American energy executive (born 1961)

Joseph Timothy Kelliher (born January 17, 1961) is an American energy executive and former chairman of the Federal Energy Regulatory Commission (FERC).

==Education==
Kelliher received his bachelor's degree from Georgetown University's School of Foreign Service in 1983. In 1994 he graduated with a Juris Doctor, magna cum laude, from Washington College of Law at American University.

==Career==
Kelliher worked in a private law firm and then on the staff of U.S. Representative Joe Barton, a Republican from Texas. He served as legislative programs director for the American Nuclear Energy Council and represented Public Service Electric and Gas Company (PSEG) until 1995.

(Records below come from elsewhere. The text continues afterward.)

(** ** Every call ends *)
Definition rank (ph : next_phase) : nat :=
  match ph with
  | Waiting => 4 | Holding _ => 3 | HasRead _ _ => 2 | Hashed _ _ _ => 1 | Copied _ _ | Failed _ _ => 0 | Finished _ => 0
  end.

Definition finished (ph : next_phase) : bool := match ph with Finished _ => true | _ => false end.

Lemma local_defined hp b th :
  held (th_phase th) = Some b → is_Some (hp !! b) → 0 < rank (th_phase th) →
  ∃ hp' th', local_step hp th = Some (hp', th') ∧ th_start th' = th_start th ∧ rank (th_phase th') < rank (th_phase th).
Proof.
  destruct th as [st r ph]. intros Hh [buf Hb] Hr. unfold local_step. cbn [th_phase th_start th_reader] in *.
  destruct ph as [|b'|b' n|b' n h|b' c|b' e|o]; cbn in Hh, Hr; simplify_eq; try lia; rewrite Hb; cbn [mbind option_bind].
  - destruct (ReadFull (length buf) r) as [[got err] r']. eexists _, _. split_and!; [done..|].
    cbn. repeat case_match; cbn; lia.
  - eexists _, _. split_and!; [done..|]. cbn. lia.
  - eexists _, _. split_and!; [done..|]. cbn. lia.
Qed.

Lemma call_progress s t th :
  pools_ok s → pl_threads s !! t = Some th → finished (th_phase th) = false →
  ∃ s' th', buffer_step s s' ∧ pl_threads s' !! t = Some th' ∧ th_start th' = th_start th ∧
    (finished (th_phase th') = true ∨ rank (th_phase th') < rank (th_phase th)).
Proof.
  destruct s as [hp pl ths]. intros Hok Ht Hf. cbn [pl_threads] in *.
  destruct (decide (held (th_phase th) = None)) as [Hn|[b Hb]%not_eq_None_Some].
  { destruct th as [st r ph]. cbn [th_phase th_start] in *. destruct ph as [| | | | | |o]; try done.
    exists (mkPools (<[fresh (dom hp) := new_buffer]> hp) pl (<[t := mkThread st r (Holding (fresh (dom hp)))]> ths)),
      (mkThread st r (Holding (fresh (dom hp)))). split.
    { apply (step_new hp pl ths t st r (fresh (dom hp))); [done|]. apply not_elem_of_dom, is_fresh. }
    cbn [pl_threads]. rewrite lookup_insert_eq. cbn. auto with lia. }
  destruct (pk_owns _ Hok t _ Ht b Hb) as (_ & Hs & _). cbn [pl_heap] in Hs.
  destruct (decide (0 < rank (th_phase th))) as [Hr|Hr].
  - destruct (local_defined hp b th Hb Hs Hr) as (hp' & th' & El & Hst & Hlt).
    exists (mkPools hp' pl (<[t := th']> ths)), th'. split; [by eapply step_local|].
    cbn [pl_threads]. rewrite lookup_insert_eq. auto.
  - assert (∃ th', put_step th = Some (b, th') ∧ th_start th' = th_start th ∧ finished (th_phase th') = true) as (th' & Ep & Hst & Hfi).
    { destruct th as [st r [| | | |b' c|b' e|o]]; cbn in *; simplify_eq; try lia; by eexists. }
    exists (mkPools hp (b :: pl) (<[t := th']> ths)), th'. split; [by eapply step_put|].
    cbn [pl_threads]. rewrite lookup_insert_eq. auto.
Qed.

Lemma call_finishes s t th :
  pools_ok s → pl_threads s !! t = Some th →
  ∃ s' th', star buffer_step s s' ∧ pl_threads s' !! t = Some th' ∧ th_start th' = th_start th ∧
    finished (th_phase th') = true.
Proof.
  remember (rank (th_phase th)) as n eqn:En. revert s th En. induction n as [n IH] using lt_wf_ind. intros s th -> Hok Ht.
  destruct (finished (th_phase th)) eqn:Ef; [exists s, th; split_and!; [apply star_refl|done..]|].
  destruct (call_progress s t th Hok Ht Ef) as (s1 & th1 & Hs & Ht1 & Hst & [Hf|Hr]).
  - exists s1, th1. split_and!; [by eapply star_step; [|apply star_refl]|done..].
  - destruct (IH _ Hr s1 th1 eq_refl (pool_step_ok _ _ Hok Hs) Ht1) as (s2 & th2 & Hs2 & Ht2 & Hst2 & Hf2).
    exists s2, th2. split_and!; [by eapply star_step|done|congruence|done].
Qed.

(** C18: Sharing buffers is invisible. However calls of [Next] on any number of
    readers interleave, whatever their buffers held before and whichever buffer
    the pool hands out, a call that has returned has returned exactly the chunk
    (or the error) of its own reader, and left its reader where it should; a
    buffer in use is in no other hands and not in the pool; and every call that
    has begun can return. *)
Theorem pooled_chunkers (s : pools) (t : nat) (th : thread) :
  star buffer_step no_calls s → pl_threads s !! t = Some th →
  (∀ o, th_phase th = Finished o → Next (th_start th) = (o, th_reader th)) ∧
  (∀ b, held (th_phase th) = Some b →
     (b ∉ pl_pool s) ∧ ∀ t' th', t' ≠ t → pl_threads s !! t' = Some th' → held (th_phase th') ≠ Some b) ∧
  (∃ s' r, star buffer_step s s' ∧ ∃ o, pl_threads s' !! t = Some (mkThread (th_start th) r (Finished o)) ∧
     Next (th_start th) = (o, r)).
Proof.
  intros Hs Ht. assert (pools_ok s) as Hok
    by (eapply (star_invariant buffer_step pools_ok pool_step_ok); [exact Hs|apply no_calls_ok]).
  split_and!.
  - intros o Ho. pose proof (pk_thread _ Hok t th Ht) as Hk. unfold thread_ok in Hk. by rewrite Ho in Hk.
  - intros b Hb. by destruct (pk_owns _ Hok t th Ht b Hb) as (? & _ & ?).
  - destruct (call_finishes s t th Hok Ht) as (s' & [st r ph] & Hs' & Ht' & Hst & Hf). cbn in Hst, Hf. subst st.
    destruct ph as [| | | | | |o]; try done. exists s', r. split; [done|]. exists o. split; [done|].
    assert (pools_ok s') as Hok' by (by eapply (star_invariant buffer_step pools_ok pool_step_ok)).
    exact (pk_thread _ Hok' t _ Ht').
Qed.
End chunker.

(** ** Rolling hashes

    A released rolling hash goes to the pool with the backing array of its
    window, whose first cells are the window. *)
Definition hash_pool : Type := list bytes.

(** What the pool's [New] makes: only the array matters. *)
Definition new_array : bytes := replicate (Z.to_nat DefaultBlockSize) x00.

Definition pool_Get (pool : hash_pool) (pick : option nat) : bytes * hash_pool :=
  match pick ≫= λ i, pool !! i with
  | Some a => (a, delete (default 0 pick) pool)
  | None => (new_array, pool)
  end.

(** [NewRollingHash] with the pool, and the array behind its window. *)
Definition hash_Get (pool : hash_pool) (pick : option nat) (blockSize : Z) : RollingHash * bytes * hash_pool :=
  let '(a, pool') := pool_Get pool pick in
  let rh := NewRollingHash a blockSize in
  (rh, rh_window rh ++ drop (length (rh_window rh)) a, pool').

Definition Release (pool : hash_pool) (rh : RollingHash) (array : bytes) : hash_pool :=
  (rh_window rh ++ drop (length (rh_window rh)) array) :: pool.

(** A recycled hash is as good as a new one: nothing of its earlier life is
    left, whatever the pool holds and whichever object it hands out. *)
Theorem recycled_hash (pool : hash_pool) (pick : option nat) (blockSize : Z) :
  (hash_Get pool pick blockSize).1.1 = NewRollingHash new_array blockSize.
Proof.
  unfold hash_Get. destruct (pool_Get pool pick) as [a pool']. cbn [fst]. unfold NewRollingHash, Reset. cbn [rh_window].
  set (bs := if (MaxBlockSize <? _)%Z then _ else _).
  assert (∀ c : bytes, length (if (Z.of_nat (length c) <? bs)%Z then replicate (Z.to_nat bs) x00 else take (Z.to_nat bs) c) = Z.to_nat bs) as Hl.
  { intros c. destruct (Z.ltb_spec (Z.of_nat (length c)) bs); [apply length_replicate|rewrite length_take; lia]. }
  by rewrite !Hl.
Qed.

(** Two readers; the second one may get the buffer of the first. *)
Module PoolsExample.
#[local] Existing Instance sha256_fips.

Definition readers : pools :=
  mkPools ∅ [] (<[1 := mkThread (stream_of [x68; x69]) (stream_of [x68; x69]) Waiting]>
                  (<[0 := mkThread (stream_of [x6f]) (stream_of [x6f]) Waiting]> ∅)).

Lemma readers_reachable : star buffer_step no_calls readers.
Proof.
  eapply star_step; [apply (step_call ∅ [] ∅ 0 (stream_of [x6f])); reflexivity|].
  eapply star_step; [apply (step_call ∅ [] _ 1 (stream_of [x68; x69])); reflexivity|]. apply star_refl.
Qed.

Lemma pooled_chunkers_witness :
  ∃ s' r o, star buffer_step readers s' ∧
    pl_threads s' !! 1 = Some (mkThread (stream_of [x68; x69]) r (Finished o)) ∧ Next (stream_of [x68; x69]) = (o, r).
Proof.
  destruct (pooled_chunkers readers 1 (mkThread (stream_of [x68; x69]) (stream_of [x68; x69]) Waiting)
    readers_reachable eq_refl) as (_ & _ & s' & r & Hs & o & Ht & Hn).
  exists s', r, o. split; [exact Hs|]. split; [exact Ht|exact Hn].
Defined.
End PoolsExample.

In 1995 he went to work for the U.S. House Committee on Commerce as Republican (majority) counsel for electricity, nuclear waste, hydropower, and energy conservation matters, as well as oversight of the U.S. Department of Energy (DOE) and FERC. In that capacity he managed a number of bills that became law. In 1998 Kelliher drafted the first comprehensive electricity legislation that eventually became the electricity provisions of the Energy Policy Act of 2005.

After leaving the Hill in 2000, he briefly reentered the private practice of law, and also served on the Bush/Cheney Presidential Transition Team in late 2000 and early 2001. Kelliher then went to work for DOE where he served as a senior policy advisor to the Secretary of Energy on electricity and other domestic energy issues, including doing staff work for the National Energy Policy Development Group, commonly known as the Cheney Energy Task Force. He played an important role in developing the federal response to the California and Western Power Crisis of 2000-2001. Kelliher also was a principal drafter of the Bush Administration's National Energy Strategy, which guided federal policy from 2001 to 2009.

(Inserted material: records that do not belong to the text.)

(* ===== verification/Manifest.v ===== *)
(** * Manifests: trees on the wire

    Three converters between Merkle nodes and manifests: the serialisable
    [merkle.Manifest] ([internal/merkle/build.go]), the protobuf
    [proto.ManifestNode] of the sync manager ([internal/net/sync.go]) and the
    one of the command line ([cmd/p2p-file-sync/main.go]), with the tree
    statistics the command line prints. The Go structs generated from
    [sync.proto] are the records below, one field per field. *)
From Stdlib Require Import Strings.Byte Strings.String.
From S2P Require Import Prelude Sha256 Merkle MerkleSpec.

Set Warnings "-register-all".

(** ** [merkle.Manifest] *)
Inductive MNode := mkMNode {
  mn_Name : bytes;
  mn_Type : NodeType;
  mn_Hash : bytes;
  mn_Mode : Z;
  mn_Size : Z;
  mn_Children : list MNode;
  mn_Chunks : list bytes;
}.

Record Manifest := mkManifest { m_Root : option MNode }.

Fixpoint nodeToManifestNode (n : Node) : MNode :=
  match n_Type n with
  | NodeTypeFile => mkMNode (n_Name n) (n_Type n) (n_Hash n) (n_Mode n) (n_Size n) [] (n_Chunks n)
  | NodeTypeDir =>
      mkMNode (n_Name n) (n_Type n) (n_Hash n) (n_Mode n) (n_Size n)
        (map nodeToManifestNode (n_Children n)) []
  end.

Definition ToManifest (t : Tree) : Manifest :=
  match t_Root t with
  | None => mkManifest None
  | Some n => mkManifest (Some (nodeToManifestNode n))
  end.

Fixpoint manifestNodeToNode (mn : MNode) : Node :=
  match mn_Type mn with
  | NodeTypeFile => mkNode (mn_Name mn) (mn_Type mn) (mn_Hash mn) (mn_Mode mn) (mn_Size mn) [] (mn_Chunks mn)
  | NodeTypeDir =>
      mkNode (mn_Name mn) (mn_Type mn) (mn_Hash mn) (mn_Mode mn) (mn_Size mn)
        (map manifestNodeToNode (mn_Children mn)) []
  end.

Definition BuildFromManifest (m : option Manifest) : Tree :=
  match m with
  | None => mkTree None
  | Some m =>
      match m_Root m with
      | None => mkTree None
      | Some r => mkTree (Some (manifestNodeToNode r))
      end
  end.

(** ** [proto.ManifestNode] *)
Inductive ManifestNode := mkManifestNode {
  pm_Name : bytes;
  pm_IsDir : bool;
  pm_Hash : bytes;
  pm_Mode : Z;
  pm_Size : Z;
  pm_Children : list ManifestNode;
  pm_Chunks : list bytes;
}.

Lemma ManifestNode_rec_children (P : ManifestNode → Prop) :
  (∀ nm d hs md sz cs ch, Forall P cs → P (mkManifestNode nm d hs md sz cs ch)) → ∀ n, P n.
Proof.
  intros HP. fix IH 1. intros [nm d hs md sz cs ch]. apply HP.
  induction cs as [|c cs IHcs]; constructor; [apply IH|apply IHcs].
Qed.

Record ManifestResponse := mkManifestResponse {
  mr_Root : option ManifestNode;
  mr_NodeCount : Z;
}.

(** [internal/net/sync.go]: [nodeToManifest] copies children and chunks of
    every node, whatever its type. *)
Fixpoint nodeToManifest (n : Node) : ManifestNode :=
  mkManifestNode (n_Name n) (bool_decide (n_Type n = NodeTypeDir)) (n_Hash n) (n_Mode n) (n_Size n)
    (map nodeToManifest (n_Children n)) (n_Chunks n).

Fixpoint manifestToNode (mn : ManifestNode) : Node :=
  mkNode (pm_Name mn) (if pm_IsDir mn then NodeTypeDir else NodeTypeFile) (pm_Hash mn) (pm_Mode mn)
    (pm_Size mn) (map manifestToNode (pm_Children mn)) (pm_Chunks mn).

(** [cmd/p2p-file-sync/main.go]: chunks only for files. *)
Fixpoint convertTreeToManifest (n : Node) : ManifestNode :=
  mkManifestNode (n_Name n) (bool_decide (n_Type n = NodeTypeDir)) (n_Hash n) (n_Mode n) (n_Size n)
    (map convertTreeToManifest (n_Children n))
    (match n_Type n with NodeTypeFile => n_Chunks n | NodeTypeDir => [] end).

(** ** Tree statistics of the command line *)
Fixpoint depth_node (n : Node) : nat :=
  match n_Children n with
  | [] => 1
  | cs => foldl (λ m d, if decide (m < d) then d else m) 0 (map depth_node cs) + 1
  end.

Definition calculateTreeDepth (n : option Node) : nat :=
  match n with None => 1 | Some n => depth_node n end.

Fixpoint count_nodes (n : Node) : nat := foldl (λ c k, c + k) 1 (map count_nodes (n_Children n)).

Definition countNodes (n : option Node) : nat :=
  match n with None => 0 | Some n => count_nodes n end.

Fixpoint count_files (n : Node) : nat :=
  match n_Type n with
  | NodeTypeFile => 1
  | NodeTypeDir => foldl (λ c k, c + k) 0 (map count_files (n_Children n))
  end.

Definition countFiles (n : option Node) : nat :=
  match n with None => 0 | Some n => count_files n end.

(** ** Round trips *)
Lemma map_id_Forall {A} (f : A → A) l : Forall (λ x, f x = x) l → map f l = l.
Proof. induction 1; simpl; congruence. Qed.

Lemma manifestToNode_nodeToManifest n : manifestToNode (nodeToManifest n) = n.
Proof.
  induction n as [nm ty hs md sz cs ch IH] using Node_rec_children. simpl.
  rewrite map_map, map_id_Forall by done. by destruct ty.
Qed.

Lemma nodeToManifest_manifestToNode mn : nodeToManifest (manifestToNode mn) = mn.
Proof.
  induction mn as [nm d hs md sz cs ch IH] using ManifestNode_rec_children. simpl.
  rewrite map_map, map_id_Forall by done. by destruct d.
Qed.

Section roundtrip.
Context `{HashFn}.

Lemma merkle_manifest_roundtrip n : node_wf n → manifestNodeToNode (nodeToManifestNode n) = n.
Proof.
  induction n as [nm ty hs md sz cs ch IH] using Node_rec_children. inversion 1; subst; simpl; [done|].
  f_equal. rewrite map_map. apply map_id_Forall. rewrite Forall_forall in *. auto.
Qed.

Lemma convert_is_nodeToManifest n : node_wf n → convertTreeToManifest n = nodeToManifest n.
Proof.
  induction n as [nm ty hs md sz cs ch IH] using Node_rec_children. inversion 1; subst; simpl; [done|].
  f_equal. rewrite Forall_forall in *. apply map_ext_in. intros c Hc%list_elem_of_In. auto.
Qed.

(** Every converter between trees and manifests loses nothing: the sync
    manager's pair are mutually inverse on all nodes and all manifests, the
    serialisable manifest restores every well-formed tree, and on well-formed
    trees the command line's converter agrees with the sync manager's. *)
Theorem manifest_roundtrips (n : Node) (mn : ManifestNode) :
  node_wf n →
  manifestToNode (nodeToManifest n) = n ∧
  nodeToManifest (manifestToNode mn) = mn ∧
  BuildFromManifest (Some (ToManifest (mkTree (Some n)))) = mkTree (Some n) ∧
  manifestToNode (convertTreeToManifest n) = n.
Proof.
  intros Hw. split_and!.
  - apply manifestToNode_nodeToManifest.
  - apply nodeToManifest_manifestToNode.
  - simpl. by rewrite merkle_manifest_roundtrip.
  - by rewrite convert_is_nodeToManifest, manifestToNode_nodeToManifest.
Qed.

Lemma foldl_add (l : list nat) k : foldl (λ c x, c + x) k l = k + sum_list l.
Proof. revert k. induction l as [|x l IH]; intros k; simpl; [lia|]. rewrite IH. lia. Qed.

Lemma foldl_max (l : list nat) k : foldl (λ m d, if decide (m < d) then d else m) k l = Nat.max k (list_max l).
Proof.
  revert k. induction l as [|x l IH]; intros k; simpl; [lia|]. rewrite IH. case_decide; lia.
Qed.

Lemma length_concat_map {A B} (f : A → list B) (l : list A) :
  length (concat (map f l)) = sum_list (map (λ x, length (f x)) l).
Proof. induction l as [|x l IH]; simpl; [done|]. by rewrite length_app, IH. Qed.

Lemma filter_concat_map {A B} (P : B → Prop) `{∀ x, Decision (P x)} (f : A → list B) (l : list A) :
  length (filter P (concat (map f l))) = sum_list (map (λ x, length (filter P (f x))) l).
Proof. induction l as [|x l IH]; simpl; [done|]. by rewrite filter_app, length_app, IH. Qed.

(** The statistics are what they are called: countNodes is the number of
    nodes of the tree, countFiles the number of its file nodes, and
    calculateTreeDepth its height, on every well-formed tree. *)
Theorem tree_statistics (n : Node) :
  node_wf n →
  countNodes (Some n) = length (subnodes n) ∧
  countFiles (Some n) = length (filter (λ x, n_Type x = NodeTypeFile) (subnodes n)) ∧
  calculateTreeDepth (Some n) = height n.
Proof.
  simpl. induction n as [nm ty hs md sz cs ch IH] using Node_rec_children. intros Hw.
  pose proof (wf_children _ Hw) as [Hf _]. cbn [n_Children] in Hf.
  assert (Forall (λ x, count_nodes x = length (subnodes x) ∧
    count_files x = length (filter (λ x, n_Type x = NodeTypeFile) (subnodes x)) ∧
    depth_node x = height x) cs) as Hx.
  { rewrite Forall_forall in *. intros x Hx. by apply IH; auto. }
  clear IH. split_and!.
  - cbn [count_nodes subnodes n_Children length]. rewrite foldl_add, length_concat_map. simpl. do 2 f_equal.
    apply map_ext_Forall. eapply Forall_impl; [exact Hx|]. by intros ? (? & _).
  - cbn [count_files subnodes n_Children n_Type]. rewrite filter_cons. cbn [n_Type].
    inversion Hw; subst; [done|]. rewrite decide_False, foldl_add, filter_concat_map by done.
    simpl. f_equal. apply map_ext_Forall. eapply Forall_impl; [exact Hx|]. by intros ? (_ & ? & _).
  - cbn [depth_node height n_Children]. destruct cs as [|c cs]; [done|].
    rewrite foldl_max, Nat.max_0_l, Nat.add_1_r. do 2 f_equal.
    apply map_ext_Forall. eapply Forall_impl; [exact Hx|]. by intros ? (_ & _ & ?).
Qed.
End roundtrip.

(** ** Witnesses *)
Module ManifestExample.
#[local] Existing Instance sha256_fips.

Definition leaf : Node := NewFileNode (bytes_of_string "a") 420 [replicate 32 x01].
Definition root : Node := NewDirNode (bytes_of_string "r") 493 [leaf].

Lemma root_wf : node_wf root.
Proof.
  apply NewDirNode_wf; [|apply NoDup_singleton]. apply Forall_singleton, NewFileNode_wf.
  repeat constructor.
Qed.

Lemma manifest_roundtrips_witness :
  BuildFromManifest (Some (ToManifest (mkTree (Some root)))) = mkTree (Some root) ∧
  manifestToNode (convertTreeToManifest root) = root.
Proof.
  destruct (manifest_roundtrips root (convertTreeToManifest root) root_wf) as (_ & _ & H1 & H2).
  split; [exact H1|exact H2].
Defined.

Lemma tree_statistics_witness :
  countNodes (Some root) = 2 ∧ countFiles (Some root) = 1 ∧ calculateTreeDepth (Some root) = 2.
Proof.
  destruct (tree_statistics root root_wf) as (H1 & H2 & H3).
  split_and!; [etransitivity; [exact H1|]|etransitivity; [exact H2|]|etransitivity; [exact H3|]];
    vm_compute; reflexivity.
Defined.
End ManifestExample.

Kelliher's nomination to FERC was announced by President George W. Bush in October 2001, but he did not receive his hearing in front of the Senate committee until 2003. Kelliher was ultimately confirmed by unanimous voice vote of the Senate and took office on November 20, 2003. On July 9, 2005 he was appointed chairman, replacing Patrick H. Wood III. As Chairman, Kelliher worked to combat market manipulation and price volatility. He created two new divisions at FERC, the Office of Enforcement, to investigate violations of FERC requirements, especially as regard to market manipulation, and the Office of Electric Reliability to review and improve the grid's reliability standards. Under Kelliher's leadership, FERC launched a number of major market manipulation investigations, some of which resulted in significant civil penalties. The nation's first mandatory electric reliability standards were established during his tenure. Kelliher was responsible for efficient implementation of the Energy Policy Act of 2005, the largest grant of regulatory power to FERC since the New Deal in the 1930s. He left FERC in March 2009 to become Executive Vice President for Federal Regulatory Affairs for NextEra Energy, Inc. (FPL Group).

Kelliher was responsible for developing and executing FERC regulatory strategy for NextEra Energy, the largest electricity company in the U.S., one of the few national electricity companies, operating in every region and every organized market, and the most complex company regulated by FERC, with multiple business lines regulated by FERC. Kelliher left NextEra Energy in October 2020.